Assignment
Which lines of the data contain the string "split"? Copy every one of them.

Available data

(* ===== verification/Storage.v ===== *)
(** * Secure storage: the interface the client's records are kept behind ([core/contracts.ts])

    Record contents are byte sequences, held as [string]s. [SecureStorage] is the port the client
    code programs against; [SecureStorageLaws] is what it relies on: a read returns what was last
    written, and a compare-and-swap applies all its updates at once when every expected value is
    the current one, and changes nothing otherwise; a swap that names a record twice is refused, as both backends of the
    vault do. The in-memory instance discharges the laws. *)
From S2P Require Import Prelude.

(* service/src/core/contracts.ts:143-143 SecureRecordUpdate *)
Record SecureRecordUpdate := {
  recordType : string; recordId : string; expected : option string; next : string }.

(* service/src/core/contracts.ts:145-158 SecureStorage *)
Class SecureStorage (St : Type) := {
  read : St → string → string → option string;
  write : string → string → string → St → St;
  delete_record : string → string → St → St;
  compareAndSwapRecords : list SecureRecordUpdate → St → bool * St }.

(** The updates of one swap, in order. *)
Definition update_key (u : SecureRecordUpdate) : string * string := (recordType u, recordId u).
Definition expectations_hold {St} `{SecureStorage St} (us : list SecureRecordUpdate) (st : St) : bool :=
  forallb (λ u, bool_decide (read st (recordType u) (recordId u) = expected u)) us.

Class SecureStorageLaws (St : Type) `{SecureStorage St} : Prop := {
  read_write (st : St) t i v : read (write t i v st) t i = Some v;
  read_write_ne (st : St) t i v t' i' : (t', i') ≠ (t, i) → read (write t i v st) t' i' = read st t' i';
  read_delete (st : St) t i : read (delete_record t i st) t i = None;
  read_delete_ne (st : St) t i t' i' : (t', i') ≠ (t, i) → read (delete_record t i st) t' i' = read st t' i';
  cas_result (st : St) us : NoDup (update_key <$> us) →
    (compareAndSwapRecords us st).1 = expectations_hold us st;
  cas_distinct (st : St) us : (compareAndSwapRecords us st).1 = true → NoDup (update_key <$> us);
  cas_fail (st : St) us : (compareAndSwapRecords us st).1 = false → (compareAndSwapRecords us st).2 = st;
  cas_written (st : St) us u : NoDup (update_key <$> us) →
    (compareAndSwapRecords us st).1 = true → u ∈ us →
    read (compareAndSwapRecords us st).2 (recordType u) (recordId u) = Some (next u);
  cas_other (st : St) us t i : (t, i) ∉ update_key <$> us →
    read (compareAndSwapRecords us st).2 t i = read st t i }.

(** The order of the updates of one swap does not matter. *)
Lemma cas_perm `{SecureStorageLaws St} us us' (st : St) : us ≡ₚ us' → NoDup (update_key <$> us) →
  (compareAndSwapRecords us' st).1 = (compareAndSwapRecords us st).1 ∧
  ∀ t i, read (compareAndSwapRecords us' st).2 t i = read (compareAndSwapRecords us st).2 t i.
Proof.
  intros Hp Hnd. assert (NoDup (update_key <$> us')) as Hnd' by by rewrite <-Hp.
  assert ((compareAndSwapRecords us' st).1 = (compareAndSwapRecords us st).1) as E.
  { rewrite !cas_result by done. unfold expectations_hold. apply eq_true_iff_eq. rewrite !forallb_forall.
    split; intros Hall u Hu; apply Hall; apply list_elem_of_In; apply list_elem_of_In in Hu; [by rewrite <-Hp|by rewrite Hp]. }
  split; [done|]. intros t i. destruct ((compareAndSwapRecords us st).1) eqn:Hr; [|by rewrite !cas_fail].
  destruct (decide ((t, i) ∈ update_key <$> us)) as [Hin|Hin].
  - apply list_elem_of_fmap in Hin as (u & [= -> ->] & Hu). by rewrite !cas_written by (done || by rewrite <-Hp).
  - by rewrite !cas_other by (done || by rewrite <-Hp).
Qed.

(** ** The in-memory instance *)
Definition memory := gmap (string * string) string.

Definition apply_updates (us : list SecureRecordUpdate) (st : memory) : memory :=
  foldl (λ st u, <[update_key u := next u]> st) st us.

#[export] Instance memory_storage : SecureStorage memory := {|
  read st t i := st !! (t, i);
  write t i v st := <[(t, i) := v]> st;
  delete_record t i st := delete (t, i) st;
  compareAndSwapRecords us st :=
    if bool_decide (NoDup (update_key <$> us)) && forallb (λ u, bool_decide (st !! update_key u = expected u)) us
    then (true, apply_updates us st) else (false, st) |}.

Lemma apply_updates_other us (st : memory) k :
  k ∉ update_key <$> us → apply_updates us st !! k = st !! k.
Proof.
  revert st. induction us as [|u us IH]; intros st Hk; [done|].
  rewrite fmap_cons, not_elem_of_cons in Hk. destruct Hk as [Hu Hk].
  unfold apply_updates in *. simpl. rewrite IH by done. by apply lookup_insert_ne.
Qed.

Lemma apply_updates_written us (st : memory) u :
  NoDup (update_key <$> us) → u ∈ us → apply_updates us st !! update_key u = Some (next u).
Proof.
  revert st. induction us as [|u' us IH]; intros st Hnd Hu; [set_solver|].
  rewrite fmap_cons, NoDup_cons in Hnd. destruct Hnd as [Hn Hnd].
  apply elem_of_cons in Hu as [<-|Hu].
  - etrans; [by apply (apply_updates_other us (<[update_key u := next u]> st))|]. apply lookup_insert_eq.
  - by apply (IH (<[update_key u' := next u']> st)).
Qed.

#[export] Instance memory_storage_laws : SecureStorageLaws memory.
Proof.
  split; simpl; intros.
  - apply lookup_insert_eq.
  - apply lookup_insert_ne. congruence.
  - apply lookup_delete_eq.
  - apply lookup_delete_ne. congruence.
  - rewrite (bool_decide_eq_true_2 (NoDup _)) by done. by destruct (forallb _ us) eqn:E.
  - by destruct (bool_decide_reflect (NoDup (update_key <$> us))).
  - by destruct (_ && _).
  - destruct (_ && _); [|done]. by apply apply_updates_written.
  - destruct (_ && _); [|done]. by apply apply_updates_other.
Qed.

(** ** Swaps of a single record *)
Section single.
Context `{SecureStorageLaws St}.

Definition swap_record (t i : string) (e : option string) (n : string) (st : St) : bool * St :=
  compareAndSwapRecords [{| recordType := t; recordId := i; expected := e; next := n |}] st.

Lemma swap_record_true t i e n (st : St) :
  (swap_record t i e n st).1 = true ↔ read st t i = e.
Proof.
  unfold swap_record. rewrite cas_result by apply NoDup_singleton.
  unfold expectations_hold; simpl. rewrite andb_true_r. apply bool_decide_eq_true.
Qed.

Lemma swap_record_read t i e n (st : St) :
  (swap_record t i e n st).1 = true → read (swap_record t i e n st).2 t i = Some n.
Proof.
  intros Hs. unfold swap_record in *.
  apply (cas_written st _ {| recordType := t; recordId := i; expected := e; next := n |});
    [apply NoDup_singleton|done|by apply list_elem_of_singleton].
Qed.

Lemma swap_record_fail t i e n (st : St) :
  (swap_record t i e n st).1 = false → (swap_record t i e n st).2 = st.
Proof. apply cas_fail. Qed.

Lemma swap_record_other t i e n (st : St) t' i' :
  (t', i') ≠ (t, i) → read (swap_record t i e n st).2 t' i' = read st t' i'.
Proof. intros Hne. apply cas_other. simpl. set_solver. Qed.
End single.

Answer section
    split; intros Hall u Hu; apply Hall; apply list_elem_of_In; apply list_elem_of_In in Hu; [by rewrite <-Hp|by rewrite Hp]. }
  split; [done|]. intros t i. destruct ((compareAndSwapRecords us st).1) eqn:Hr; [|by rewrite !cas_fail].
  split; simpl; intros.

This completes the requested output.